After Montoya makes another phone call with Hernandez to set him up with a bail bondsman, she wishes him luck and sends him on his way. She tells him to keep her updated—he has her cell number.

Montoya then walks out from the office into the bustling library. A cold rain has been falling intermittently all day, driving people from the street through the central branch’s doors. Many crowd around the computers on the third floor, where they watch YouTube videos and play solitaire or chess. Others sit in armchairs or are propped up at reading tables, some with books, others without, trying not to fall asleep, which isn’t allowed at the library because slumbering patrons are vulnerable to theft.

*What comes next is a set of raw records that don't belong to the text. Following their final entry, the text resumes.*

(** * DAX to SparkSQL converter: batching, orchestration, artifacts, reader

    A shallow embedding of the Python sources
      - [dax_uc_metric_view_converter.py] (splitter, worker, orchestrator,
        combiner) and
      - [aas_metrics/read_aas_metrics.py] (the metric reader),
    followed by the properties of the batch orchestration engine.

    Conventions of the embedding.
      - Python exceptions are values: a computation returns [Ok v] or
        [Raise e]; code that touches the output folder or the clock threads a
        [world] explicitly, and the effects made before an exception stay.
      - A Python [str] is a [string]; its characters are the code points
        below 256.  Files are opened with utf-8 on a POSIX system, so what is
        written is what is stored, and reading applies the universal-newline
        translation.
      - [print] calls are not modelled: they write to the console only. *)

From Stdlib Require Import ZArith Lia String Ascii Permutation Sorted.
From stdpp Require Import gmap strings list fin_maps.

Open Scope Z_scope.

There’s no way to tell exactly who has a home and who doesn’t in the library, but it’s safe to say that at least some of the backpacks, suitcases, and plastic bags patrons are lugging around contain the entirety of their possessions. In 2015, Hardy’s first year at the library, she connected with at least 434 visitors, many of them experiencing homelessness. The following year, that number nearly tripled. In 2018, Denver Public Library’s social workers and peer navigators made contact with more than 4,016 individuals.

That rise has coincided with an increase in crime at Denver libraries. A 2017 “9Wants to Know” undercover news investigation found an increase in 911 calls for drug overdoses as well as video footage of patrons selling meth and injecting heroin on the premises of the central branch. The piece also reported an increase in police calls for fights and sexual assaults. Given that data, it’s fair to wonder whether Denver Public Library’s efforts to help those experiencing homelessness and mental illness are instead attracting more troublemakers to these public institutions—and driving away other patrons?

It’s impossible to know exactly how many of the perpetrators of those crimes came to the library in search of social services. Public libraries have long been natural places for the indigent and transient to go in search of shelter and resources—and most other libraries don’t have staff equipped to deal with them. From Hardy’s perspective, homelessness and mental illness are critical issues in Denver, whether she’s at the library or not. And, she adds, people ignoring the problem won’t make it go away. “I feel like this is an opportunity to educate the public on social issues and the needs that we have,” Hardy says. “If someone had a safer place to be, they’d be there.”